▶ _WORK TO COMPLETE_:
Count the lines below that carry the word "From". Answer with that number alone.

▶ _DATA EXTRACT_:
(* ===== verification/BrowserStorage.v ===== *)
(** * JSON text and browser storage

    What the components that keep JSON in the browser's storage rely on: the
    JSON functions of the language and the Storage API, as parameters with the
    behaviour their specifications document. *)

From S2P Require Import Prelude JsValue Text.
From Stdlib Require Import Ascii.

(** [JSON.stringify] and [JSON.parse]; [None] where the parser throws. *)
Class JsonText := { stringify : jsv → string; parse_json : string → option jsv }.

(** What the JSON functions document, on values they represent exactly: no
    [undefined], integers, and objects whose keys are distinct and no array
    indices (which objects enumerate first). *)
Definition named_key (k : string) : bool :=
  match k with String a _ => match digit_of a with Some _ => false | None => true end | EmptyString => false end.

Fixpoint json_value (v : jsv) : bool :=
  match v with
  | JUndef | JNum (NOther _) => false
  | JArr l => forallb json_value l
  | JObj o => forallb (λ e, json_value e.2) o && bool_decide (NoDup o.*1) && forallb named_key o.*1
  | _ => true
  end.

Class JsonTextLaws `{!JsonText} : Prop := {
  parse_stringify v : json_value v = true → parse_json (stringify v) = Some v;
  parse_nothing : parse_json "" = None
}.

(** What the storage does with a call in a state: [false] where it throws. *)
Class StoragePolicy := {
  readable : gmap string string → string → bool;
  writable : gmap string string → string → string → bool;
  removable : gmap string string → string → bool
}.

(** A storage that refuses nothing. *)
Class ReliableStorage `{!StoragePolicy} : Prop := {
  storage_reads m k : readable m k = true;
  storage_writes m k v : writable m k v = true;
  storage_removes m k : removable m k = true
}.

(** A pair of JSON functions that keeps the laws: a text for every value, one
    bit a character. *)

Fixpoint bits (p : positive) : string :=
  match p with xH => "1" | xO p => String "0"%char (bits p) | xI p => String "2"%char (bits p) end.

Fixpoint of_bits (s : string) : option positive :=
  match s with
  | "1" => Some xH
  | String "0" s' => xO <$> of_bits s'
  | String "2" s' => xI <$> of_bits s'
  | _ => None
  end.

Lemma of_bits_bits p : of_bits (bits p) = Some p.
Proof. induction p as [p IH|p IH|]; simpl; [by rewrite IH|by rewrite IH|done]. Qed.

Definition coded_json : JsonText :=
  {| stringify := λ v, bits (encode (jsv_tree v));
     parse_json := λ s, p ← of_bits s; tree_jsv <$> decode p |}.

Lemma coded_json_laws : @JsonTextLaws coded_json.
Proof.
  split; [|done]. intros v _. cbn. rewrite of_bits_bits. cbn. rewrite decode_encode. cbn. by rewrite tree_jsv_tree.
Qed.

▶ _SOLUTION FOR THIS TASK_:
2